Diphenoxo-Bridged Copper(ii) Complexes of Reduced Schiff Base Ligands as Functional Models for Catechol Oxidase
Bellam Sreenivasulu AA Department of Chemistry, 3 Science Drive 3, National University of Singapore, 117543, Singapore. Email: chmsb@nus.edu.sg
Australian Journal of Chemistry 62(9) 968-979 https://doi.org/10.1071/CH09263
Submitted: 2 May 2009 Accepted: 25 June 2009 Published: 17 September 2009
Abstract
The design and development of synthetic analogues for the active dicopper(ii) sites of catechol oxidase, with the help of binucleating ligands in particular, is an attractive strategy to generate relevant information on structure–function relationships. Dicopper(ii) complexes of different yet closely related series of reduced Schiff base ligands (N-(2-hydroxybenzyl)-amino acids; N-(2-hydroxybenzyl)-amino amides, N-(2-hydroxybenzyl)-aminomethane or ethanesulfonic acids, and N-(2-hydroxy-5-substituted-benzyl)-cyclopentane or hexanecarboxylic acids) derived from various substituted salicylaldehydes and natural or unnatural amino acids or amides explored as functional models for the Type 3 copper enzyme catecholase oxidase are reviewed in the present paper.
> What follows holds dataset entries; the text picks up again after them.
Definition normalizeErasureSubject (subject : Subject) : result (string * string) :=
  normalizeSubject subject CodeErasureSubjectEmpty "an erasure request".

Definition Erase (subject : Subject) : tx St Result :=
  who ← tx_of (normalizeErasureSubject subject);
  out ← WithTx svc (
    ids ← tx_read (db_CartsForErasure db who.1 who.2);
    match ids with
    | [] => mret (0, 0%nat)
    | _ =>
        contacts ← db_AnonymizeCartContacts db ids now;
        addresses ← db_AnonymizeCartAddresses db ids now;
        mret ((contacts +₆₄ addresses), length ids)
    end);
  mret (erasureResult out.1 out.2).

(** [at_] is the caller's clock. *)
Definition DeleteAbandonedCarts (at_ : moment) (limit : Z) : tx St Z :=
  if (svc_retention svc =? 0) || (limit <=? 0) then mret 0
  else fun st =>
    match db_DeleteAbandonedCarts db (at_ - svc_retention svc) limit st with
    | Ok (st', deleted) => (st', Ok deleted)
    | Fail e => (st, Fail e)
    end.

Definition AbandonedCartsExpire : bool := 0 <? svc_retention svc.
End Erasure.

(** * What the service relies on of its store

    [view] is what the tables show: the living carts, each with its living rows. The laws say what
    a statement that succeeded did to it, after [internal/modules/cart/queries/*.sql]; a statement
    that failed is covered by the rollback. The place a new row takes in a listing is left open. *)

Definition shows {St} (view : St -> gmap string CartView) (st st' : St) (id : string)
    (v' : CartView) : Prop := view st' = <[id := v']> (view st).

Class CartLaws {St} (svc : Service St) (view : St -> gmap string CartView) := {
  law_lock id st c : db_LockCart (svc_store svc) id st = Ok c ->
    exists v, view st !! id = Some v /\ cv_cart v = c /\ cart_ID c = id;
  law_get id st c : db_GetCart (svc_store svc) id st = Ok c ->
    exists v, view st !! id = Some v /\ cv_cart v = c;
  law_list_methods id st k v : view st !! id = Some v ->
    db_ListShippingMethods (svc_store svc) id st = Ok k -> k = cv_methods v;
  law_create_cart c now st st' r : db_CreateCart (svc_store svc) c now st = (st', Ok r) ->
    r = new_row c now /\ view st !! cart_ID c = None /\
    shows view st st' (cart_ID c) (mkCartView (new_row c now) [] [] [] []);
  law_contact id contact now st st' r v : view st !! id = Some v ->
    db_UpdateCartContact (svc_store svc) id contact now st = (st', Ok r) ->
    shows view st st' id (on_cart (with_contact contact now) v);
  law_totals id t now st st' r v : view st !! id = Some v ->
    db_UpdateCartTotals (svc_store svc) id t now st = (st', Ok r) ->
    shows view st st' id (on_cart (with_totals t now) v);
  law_bump id now st st' r v : view st !! id = Some v ->
    db_BumpCartRevision (svc_store svc) id now st = (st', Ok r) ->
    r = bumped now (cv_cart v) /\ shows view st st' id (on_cart (bumped now) v);
  law_complete id now st st' r v : view st !! id = Some v ->
    db_MarkCartCompleted (svc_store svc) id now st = (st', Ok r) ->
    r = stamped_completed now (cv_cart v) /\ shows view st st' id (on_cart (stamped_completed now) v);
  law_delete_cart id now st st' : db_SoftDeleteCart (svc_store svc) id now st = (st', None) ->
    view st' = delete id (view st);
  law_create_line item now st st' r v : view st !! li_CartID item = Some v ->
    db_CreateLineItem (svc_store svc) item now st = (st', Ok r) ->
    r = new_line item now /\ li_ID item ∉ li_ID <$> cv_lines v /\
    exists ls, ls ≡ₚ new_line item now :: cv_lines v /\
      shows view st st' (li_CartID item) (on_lines (fun _ => ls) v);
  law_get_line id line st l v : view st !! id = Some v ->
    db_GetLineItem (svc_store svc) id line st = Ok l -> l ∈ cv_lines v /\ li_ID l = line;
  law_by_variant id variant props key st l v : view st !! id = Some v ->
    db_GetLineItemByVariant (svc_store svc) id variant props key st = Ok l ->
    l ∈ cv_lines v /\ has_identity variant props key l;
  law_no_variant id variant props key st e v : view st !! id = Some v ->
    db_GetLineItemByVariant (svc_store svc) id variant props key st = Fail e ->
    IsNotFound (Some e) = true -> Forall (fun l => ~ has_identity variant props key l) (cv_lines v);
  law_list_lines id st ls v : view st !! id = Some v ->
    db_ListLineItems (svc_store svc) id st = Ok ls -> ls = cv_lines v;
  law_count_lines id st n v : view st !! id = Some v ->
    db_CountLineItems (svc_store svc) id st = Ok n -> n = Z.of_nat (length (cv_lines v));
  law_set_quantity id line q now st st' r v : view st !! id = Some v ->
    db_SetLineItemQuantity (svc_store svc) id line q now st = (st', Ok r) ->
    (exists l, l ∈ cv_lines v /\ li_ID l = line /\ r = with_quantity q now l) /\
    shows view st st' id (on_lines (fmap (set_quantity_of line q now)) v);
  law_add_on_quantities id parent q now st st' v : view st !! id = Some v ->
    db_SetAddOnQuantities (svc_store svc) id parent q now st = (st', None) ->
    shows view st st' id (on_lines (fmap (set_add_on_quantity parent q now)) v);
  law_delete_add_ons id parent now st st' v : view st !! id = Some v ->
    db_SoftDeleteAddOnLines (svc_store svc) id parent now st = (st', None) ->
    shows view st st' id (on_lines (filter (fun l => ~ is_add_on_of parent l)) v);
  law_delete_line id line now st st' v : view st !! id = Some v ->
    db_SoftDeleteLineItem (svc_store svc) id line now st = (st', None) ->
    shows view st st' id (on_lines (filter (fun l => ~ is_line line l)) v);
  law_delete_lines id now st st' v : view st !! id = Some v ->
    db_SoftDeleteLineItemsByCart (svc_store svc) id now st = (st', None) ->
    shows view st st' id (on_lines (fun _ => []) v);
  law_set_totals id rows now st st' v : view st !! id = Some v ->
    db_SetLineItemTotals (svc_store svc) id rows now st = (st', None) ->
    shows view st st' id (on_lines (fmap (set_totals_of rows now)) v);
  law_address a now st st' r v : view st !! ad_CartID a = Some v ->
    db_UpsertCartAddress (svc_store svc) a now st = (st', Ok r) ->
    exists k, k ≡ₚ r :: filter (fun x => ad_Type x <> ad_Type a) (cv_addresses v) /\
      shows view st st' (ad_CartID a) (on_addresses (fun _ => k) v);
  law_delete_addresses id now st st' v : view st !! id = Some v ->
    db_SoftDeleteCartAddressesByCart (svc_store svc) id now st = (st', None) ->
    shows view st st' id (on_addresses (fun _ => []) v);
  law_create_method m now st st' r v : view st !! sm_CartID m = Some v ->
    db_CreateShippingMethod (svc_store svc) m now st = (st', Ok r) ->
    exists k, k ≡ₚ r :: cv_methods v /\ shows view st st' (sm_CartID m) (on_methods (fun _ => k) v);
  law_delete_method id m now st st' v : view st !! id = Some v ->
    db_SoftDeleteShippingMethod (svc_store svc) id m now st = (st', None) ->
    shows view st st' id (on_methods (filter (fun x => sm_ID x <> m)) v);
  law_delete_methods id now st st' v : view st !! id = Some v ->
    db_SoftDeleteShippingMethodsByCart (svc_store svc) id now st = (st', None) ->
    shows view st st' id (on_methods (fun _ => []) v);
  law_add_code id code now st st' v : view st !! id = Some v -> code ∉ cv_codes v ->
    db_AddPromotionCode (svc_store svc) id code now st = (st', None) ->
    exists k, k ≡ₚ code :: cv_codes v /\ shows view st st' id (on_codes (fun _ => k) v);
  law_list_codes id st k v : view st !! id = Some v ->
    db_ListPromotionCodes (svc_store svc) id st = Ok k -> k = cv_codes v;
  law_remove_code id code st st' v : view st !! id = Some v ->
    db_RemovePromotionCode (svc_store svc) id code st = (st', None) ->
    shows view st st' id (on_codes (filter (fun c => c <> code)) v);
  law_delete_codes id st st' v : view st !! id = Some v ->
    db_DeletePromotionCodesByCart (svc_store svc) id st = (st', None) ->
    shows view st st' id (on_codes (fun _ => []) v);
  law_outbox eid name payload st st' :
    db_WriteOutboxEvent (svc_store svc) eid name payload st = (st', None) -> view st' = view st;
  law_publish e st : view (svc_Publish svc e st).1 = view st;
  (* what an erasure reads may name carts that are deleted already, which the view does not show *)
  law_for_erasure customerID email st ids : db_CartsForErasure (svc_store svc) customerID email st = Ok ids ->
    forall id v, view st !! id = Some v -> id ∈ ids <-> of_subject customerID email (cv_cart v) = true;
  law_anonymize_contacts ids now st st' n : db_AnonymizeCartContacts (svc_store svc) ids now st = (st', Ok n) ->
    view st' = on_carts ids (on_cart (without_email now)) (view st);
  law_anonymize_addresses ids now st st' n : db_AnonymizeCartAddresses (svc_store svc) ids now st = (st', Ok n) ->
    view st' = on_carts ids (on_addresses (fmap (anonymous_address now))) (view st);
  (* rows another transaction holds are left for the next run, so that not every old cart need be among them *)
  law_delete_abandoned cutoff limit st st' n : 0 <= limit ->
    db_DeleteAbandonedCarts (svc_store svc) cutoff limit st = Ok (st', n) ->
    exists gone : gset string, Z.of_nat (size gone) <= n <= limit /\
      view st' = filter (fun p => p.1 ∉ gone) (view st) /\
      forall id, id ∈ gone -> exists v, view st !! id = Some v /\ Completed (cv_cart v) = false /\
        cart_UpdatedAt (cv_cart v) < cutoff
}.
The catalytic activity of different series of dicopper(ii) complexes to oxidize the model substrate 3,5-di-tert-butylcatechol to the corresponding 3,5-di-tert-butylquinone is discussed with respect to the various ligand properties such as the length and chelating ability of the amino acid side-arm of the ligands, conformation of the ligand, nature of the donor groups on the amino acid backbone and role of different para-substituents. This article provides a short review summarizing the trend observed in the catecholase activity of different series of dicopper(ii) complexes investigated in our laboratory.
Acknowledgements
This research work was carried out in the research laboratory of Professor Jagadese J. Vittal and the financial support from the National University of Singapore (Grant No. R-143–000–252–112) and from National Science Foundation of China (20125104, 20490210) is gratefully acknowledged. It is a pleasure to thank Professor Vittal for all his support, and also to thank other coworkers who have made an excellent contribution to this research; their names are given in the references.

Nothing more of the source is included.